» **Aim of the task**
Copy the entries that follow, exactly and completely.

» **Information given**
---+---

(** The records one pass of the loop body writes for a candidate: none or
    one, as the branch taken and its threshold decide. *)
Definition records_of (E : env) (key_img : image) (compare highlowres : bool)
    (file_name : string) : list string :=
  match load_image E file_name with
  | Loaded tex_img =>
      if compare then
        match bf_match E (detect_and_compute E key_img)
                (detect_and_compute E tex_img) with
        | Matches n => if 400 <? n then [sift_record file_name n] else []
        | CvError => []
        end
      else if highlowres then
        if Py.float_lt (mse key_img tex_img) 1000
        then [mse_record E file_name (mse key_img tex_img)] else []
      else []
  | _ => []
  end.

(** An option entry of [argument_dict] is absent or holds [True]: the loop
    of [main] stores nothing else under the two mode names. *)
Definition unset_or_true (d : gmap string value) (k : string) : Prop :=
  d !! k = None \/ d !! k = Some (VBool true).

(** Exactly one of the two search modes was given. *)
Definition mode_selected (d : gmap string value) : Prop :=
  (d !! "compare" = Some (VBool true) /\ d !! "highlowres" = None)
  \/ (d !! "compare" = None /\ d !! "highlowres" = Some (VBool true)).

(** What the loop over the parameters keeps true of its state: the worker
    count is 0, 2, 3 or 4, the mode entries are absent or [True], and the
    key path is the one stored first. *)
Definition parse_ok (compare_file : string) (st : Z * gmap string value) : Prop :=
  (st.1 = 0 \/ st.1 = 2 \/ st.1 = 3 \/ st.1 = 4)%Z
  /\ unset_or_true st.2 "compare"
  /\ unset_or_true st.2 "highlowres"
  /\ st.2 !! "compare_file" = Some (VStr compare_file).

(** The configuration [main] hands to the scan: one mode, the log named from
    the start time, and the key path built from the first argument. *)
Definition configured (E : env) (argv : list string)
    (config : gmap string value) : Prop :=
  mode_selected config
  /\ config !! "log_filename" = Some (VStr (time_prefix E +:+ "_matches.txt"))
  /\ exists argv_1,
       argv !! 1 = Some argv_1
       /\ config !! "compare_file" = Some (VStr (getcwd E +:+ "/" +:+ argv_1)).

(** The three ways [main] can go: it ends before any scan, having printed at
    most; it scans in its own process; or it starts 2, 3 or 4 workers, one
    per chunk, and returns. *)
Definition main_ends_early (E : env) (argv : list string) (w : world) : Prop :=
  exists w',
    only_printed w w'
    /\ (main E argv w = Exited 1 w' \/ main E argv w = Raised IndexError w').

Definition main_scans_itself (E : env) (argv : list string) (w : world) : Prop :=
  exists config files w1,
    only_printed w w1
    /\ configured E argv config
    /\ main E argv w
       = image_compare_kwargs E (<["filename_list" := VList files]> config) w1.

Definition main_starts_workers (E : env) (argv : list string) (w : world) : Prop :=
  exists config files W w1,
    only_printed w w1
    /\ configured E argv config
    /\ (W = 2 \/ W = 3 \/ W = 4)
    /\ main E argv w
       = Returned tt
           {| fs := fs w1; stdout := stdout w1;
              spawned := spawned w1
                ++ map (fun chunk => <["filename_list" := VList chunk]> config)
                     (filename_list_chunks files W);
              metric_trace := metric_trace w1 |}.

(** The path [main] tests with [isdir] and lists with [glob]: the directory
    argument with backslashes turned into slashes and a slash appended,
    unless it is a slash followed by exactly one character. *)
Definition checked_directory (argv_2 : string) : string :=
  let texture_path := Py.replace_char backslash slash argv_2 in
  if (String.length texture_path =? 2) && String.prefix "/" texture_path
  then texture_path else texture_path +:+ "/".

(** A parameter that names a worker count [main] does not accept: it
    contains [threading=] and what follows its tenth character is no integer,
    or an integer outside 2..4. *)
Definition bad_thread_count (E : env) (parameter : string) : Prop :=
  Py.contains "threading=" parameter = true
  /\ match int_of_string E (Py.str_from (String.length "threading=") parameter) with
     | None => True
     | Some n => (n < 2 \/ 4 < n)%Z
     end.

---+---

» **Solution to this task**
(** The records one pass of the loop body writes for a candidate: none or
    one, as the branch taken and its threshold decide. *)
Definition records_of (E : env) (key_img : image) (compare highlowres : bool)
    (file_name : string) : list string :=
  match load_image E file_name with
  | Loaded tex_img =>
      if compare then
        match bf_match E (detect_and_compute E key_img)
                (detect_and_compute E tex_img) with
        | Matches n => if 400 <? n then [sift_record file_name n] else []
        | CvError => []
        end
      else if highlowres then
        if Py.float_lt (mse key_img tex_img) 1000
        then [mse_record E file_name (mse key_img tex_img)] else []
      else []
  | _ => []
  end.

(** An option entry of [argument_dict] is absent or holds [True]: the loop
    of [main] stores nothing else under the two mode names. *)
Definition unset_or_true (d : gmap string value) (k : string) : Prop :=
  d !! k = None \/ d !! k = Some (VBool true).

(** Exactly one of the two search modes was given. *)
Definition mode_selected (d : gmap string value) : Prop :=
  (d !! "compare" = Some (VBool true) /\ d !! "highlowres" = None)
  \/ (d !! "compare" = None /\ d !! "highlowres" = Some (VBool true)).

(** What the loop over the parameters keeps true of its state: the worker
    count is 0, 2, 3 or 4, the mode entries are absent or [True], and the
    key path is the one stored first. *)
Definition parse_ok (compare_file : string) (st : Z * gmap string value) : Prop :=
  (st.1 = 0 \/ st.1 = 2 \/ st.1 = 3 \/ st.1 = 4)%Z
  /\ unset_or_true st.2 "compare"
  /\ unset_or_true st.2 "highlowres"
  /\ st.2 !! "compare_file" = Some (VStr compare_file).

(** The configuration [main] hands to the scan: one mode, the log named from
    the start time, and the key path built from the first argument. *)
Definition configured (E : env) (argv : list string)
    (config : gmap string value) : Prop :=
  mode_selected config
  /\ config !! "log_filename" = Some (VStr (time_prefix E +:+ "_matches.txt"))
  /\ exists argv_1,
       argv !! 1 = Some argv_1
       /\ config !! "compare_file" = Some (VStr (getcwd E +:+ "/" +:+ argv_1)).

(** The three ways [main] can go: it ends before any scan, having printed at
    most; it scans in its own process; or it starts 2, 3 or 4 workers, one
    per chunk, and returns. *)
Definition main_ends_early (E : env) (argv : list string) (w : world) : Prop :=
  exists w',
    only_printed w w'
    /\ (main E argv w = Exited 1 w' \/ main E argv w = Raised IndexError w').

Definition main_scans_itself (E : env) (argv : list string) (w : world) : Prop :=
  exists config files w1,
    only_printed w w1
    /\ configured E argv config
    /\ main E argv w
       = image_compare_kwargs E (<["filename_list" := VList files]> config) w1.

Definition main_starts_workers (E : env) (argv : list string) (w : world) : Prop :=
  exists config files W w1,
    only_printed w w1
    /\ configured E argv config
    /\ (W = 2 \/ W = 3 \/ W = 4)
    /\ main E argv w
       = Returned tt
           {| fs := fs w1; stdout := stdout w1;
              spawned := spawned w1
                ++ map (fun chunk => <["filename_list" := VList chunk]> config)
                     (filename_list_chunks files W);
              metric_trace := metric_trace w1 |}.

(** The path [main] tests with [isdir] and lists with [glob]: the directory
    argument with backslashes turned into slashes and a slash appended,
    unless it is a slash followed by exactly one character. *)
Definition checked_directory (argv_2 : string) : string :=
  let texture_path := Py.replace_char backslash slash argv_2 in
  if (String.length texture_path =? 2) && String.prefix "/" texture_path
  then texture_path else texture_path +:+ "/".

(** A parameter that names a worker count [main] does not accept: it
    contains [threading=] and what follows its tenth character is no integer,
    or an integer outside 2..4. *)
Definition bad_thread_count (E : env) (parameter : string) : Prop :=
  Py.contains "threading=" parameter = true
  /\ match int_of_string E (Py.str_from (String.length "threading=") parameter) with
     | None => True
     | Some n => (n < 2 \/ 4 < n)%Z
     end.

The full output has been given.